The DMSO effect you are musing about only occurs in anhydrous DMSO. The aqueous solution you used completely negates the effect of DMSO on hydroxide basicity/nucleophilicity. But no matter, halogen is correct - there is no way what you want to do will work in any practical manner.


Meltonium - 3-1-2017 at 16:41

Thanks for this information! I am an amateur chemist with no formal background in organic chemistry. I thought I might give this experiment a try and share it. At least I got rid of most of my stinky p-DCB and learned some new things.

DDTea - 3-1-2017 at 17:06

It would have been a great reaction if it worked. And it turns out, you aren't the first one to want to do this either.

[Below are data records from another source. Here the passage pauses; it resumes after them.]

(** Once the loop has stopped with fuel to spare, more fuel changes
    nothing. *)
Lemma marginsFrom_stable (fuel : nat) :
  forall (margin : float) (n : nat),
    (List.length (PricingModel.marginsFrom fuel margin) < fuel)%nat ->
    PricingModel.marginsFrom (fuel + n) margin
    = PricingModel.marginsFrom fuel margin.
Proof.
  induction fuel as [|fuel IH]; intros margin n H.
  - cbn in H. lia.
  - cbn [Nat.add PricingModel.marginsFrom] in *.
    destruct (PrimFloat.leb margin 0.40%float); [|reflexivity].
    cbn [List.length] in H. f_equal. apply IH. lia.
Qed.

(** The fuel of [findOptimalPrice] is not what ends its loop. *)
Lemma testedMargins_fuel (n : nat) :
  map of_float (PricingModel.marginsFrom (64 + n) 0.10%float)
  = PricingModel.testedMargins.
Proof.
  unfold PricingModel.testedMargins.
  rewrite (marginsFrom_stable 64 0.10%float n); [reflexivity|].
  vm_compute. lia.
Qed.

Section PriceSearch.

Variable Math_exp : num -> num.
Hypothesis Math_exp_range : exp_range Math_exp.

Variable this : PricingModel.t.
Variables capex confidence esgScore : Q.
Hypothesis capex_value :
  Solution.capex (PricingModel.solution this) = Fin capex.
Hypothesis capex_positive : (0 < capex)%Q.
Hypothesis confidence_value :
  Solution.confidence (PricingModel.solution this) = Fin confidence.
Hypothesis esgScore_value :
  Solution.esgScore (PricingModel.solution this) = Fin esgScore.

Local Abbreviation EV := (PricingModel.expectedValueAt Math_exp this).
Local Abbreviation step := (PricingModel.searchStep Math_exp this).
Local Abbreviation search_inv := (price_search_inv Math_exp this capex).

Lemma searchLoop_fold (fuel : nat) :
  forall (margin : float) (best : num * num),
    PricingModel.searchLoop Math_exp this fuel margin best
    = fold_left step (map of_float (PricingModel.marginsFrom fuel margin)) best.
Proof.
  induction fuel as [|fuel IH]; intros margin best;
    cbn [PricingModel.searchLoop PricingModel.marginsFrom].
  - reflexivity.
  - destruct (PrimFloat.leb margin 0.40%float); [|reflexivity].
    cbn [map fold_left]. apply IH.
Qed.

(** The loop of [findOptimalPrice] ends by its own condition: any larger
    fuel gives the same result. *)
Lemma searchLoop_fuel (n : nat) (best : num * num) :
  PricingModel.searchLoop Math_exp this (64 + n) 0.10%float best
  = PricingModel.searchLoop Math_exp this 64 0.10%float best.
Proof.
  rewrite !searchLoop_fold, testedMargins_fuel. reflexivity.
Qed.

Lemma calculatePrice_Fin (m : Q) :
  exists p, PricingModel.calculatePrice this (Fin m) = Fin p.
Proof.
  unfold PricingModel.calculatePrice. rewrite capex_value.
  fin_arith. eexists. reflexivity.
Qed.

(** The modelled win probability of a finite price is a non-negative
    number. *)
Lemma calculateWinProbability_Fin (p : Q) :
  exists w, PricingModel.calculateWinProbability Math_exp this (Fin p) = Fin w
            /\ (0 <= w)%Q.
Proof.
  unfold PricingModel.calculateWinProbability.
  rewrite capex_value, confidence_value, esgScore_value.
  rewrite (div_Fin p capex (Qeq_bool_false_pos _ capex_positive)).
  rewrite (div_Fin esgScore 100 eq_refl).
  fin_arith.
  match goal with |- context [Math_exp (Fin ?z)] =>
    destruct (Math_exp_range z) as [(e & -> & He) | ->]
  end.
  - assert (Hpos : (0 < 1 + e)%Q) by lra.
    rewrite (div_Fin 1 (1 + e) (Qeq_bool_false_pos _ Hpos)).
    eexists. split; [reflexivity|].
    apply Qle_shift_div_l; [exact Hpos | lra].
  - exists 0%Q. split; [reflexivity | apply Qle_refl].
Qed.

Lemma expectedValueAt_Fin (p : Q) :
  exists w, EV (Fin p) = Fin (w * (p - capex)) /\ (0 <= w)%Q.
Proof.
  destruct (calculateWinProbability_Fin p) as (w & Hw & Hw0).
  exists w. split; [|exact Hw0].
  unfold PricingModel.expectedValueAt. rewrite Hw, capex_value.
  reflexivity.
Qed.

Lemma step_unfold (best : num * num) (margin : num) :
  step best margin
  = if EV (PricingModel.calculatePrice this margin) >? snd best
    then (PricingModel.calculatePrice this margin,
          EV (PricingModel.calculatePrice this margin))
    else best.
Proof. reflexivity. Qed.

Lemma search_inv_init :
  search_inv [] (Solution.capex (PricingModel.solution this) * Fin 1.1, Fin 0).
Proof.
  rewrite capex_value, mul_Fin.
  exists (capex * 1.1)%Q, 0%Q.
  split; [reflexivity|].
  split; [lra|]. split; [apply Qle_refl|].
  split; [|intros m []].
  destruct (expectedValueAt_Fin (capex * 1.1)) as (w & -> & Hw).
  apply le_Fin. nra.
Qed.

Lemma search_inv_step (tested : list num) (best : num * num) (m : Q) :
  search_inv tested best ->
  search_inv (tested ++ [Fin m]) (step best (Fin m)).
Proof.
  intros (bp & bev & -> & Hbp & Hbev & Hown & Hall).
  rewrite step_unfold. cbn [snd].
  destruct (calculatePrice_Fin m) as (p & Ep). rewrite Ep.
  destruct (expectedValueAt_Fin p) as (w & Eev & Hw). rewrite Eev.
  unfold gt.
  destruct (Fin bev <? Fin (w * (p - capex))) eqn:E.
  - apply lt_Fin in E.
    exists p, (w * (p - capex))%Q.
    split; [reflexivity|].
    split; [nra|]. split; [lra|].
    split; [rewrite Eev; apply le_Fin, Qle_refl|].
    intros m' Hin. apply in_app_or in Hin. destruct Hin as [Hin|[<-|[]]].
    + specialize (Hall m' Hin).
      destruct (EV (PricingModel.calculatePrice this m')) as [ev'| | |];
        try discriminate Hall; [|reflexivity].
      apply le_Fin. apply le_Fin in Hall. lra.
    + rewrite Ep, Eev. apply le_Fin, Qle_refl.
  - apply lt_Fin_false in E.
    exists bp, bev.
    split; [reflexivity|].
    split; [exact Hbp|]. split; [exact Hbev|].
    split; [exact Hown|].
    intros m' Hin. apply in_app_or in Hin. destruct Hin as [Hin|[<-|[]]].
    + exact (Hall m' Hin).
    + rewrite Ep, Eev. apply le_Fin. exact E.
Qed.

None other than Steve Buchwald has studied the same transformation: , . The catch is that it requires a Pd catalyst with a special ligand.


Also this reaction:

[Edited on 1-4-17 by DDTea]

Meltonium - 3-1-2017 at 17:40

Now I also read that p-DCB will react with something such as sodium methoxide to produce the di ether Or is that wrong as well?

If that works could that be hydrolyzed to make methanol and the hydroquinone?

Nicodem - 4-1-2017 at 08:43

Before you design an experiment, the least you can do is to check the literature and search the forum:

Admittedly, most posts in these treads are pretty much demented, but even non-sense has some use in the learning process.
Besides, the product of the reaction between NaOH and p-dichlorobenzene, if performed at the required conditions (>300 °C) and if it works at all, would not be hydroquinone, but a mixture of para- and meta-chlorophenol (and at least some chlorinated diphenylethers as impurities along with who knows what else - it would likely not be a clean reaction).

Maroboduus - 18-1-2017 at 19:09

Just a note on these proposals:

I think they tend to come up again and again because of people drawing an analogy with similar reactions on aliphatic molecules.

The problem is that these reactions on aliphatic molecules are bimolecular substitution reactions involving a backside attack on the carbon atom. This requires a sort of 'flip' of the other groups attached to that carbon like an umbrella being turned inside out.

This just can't happen with an aromatic for structural reasons having to do with the rigidity of the benzene ring.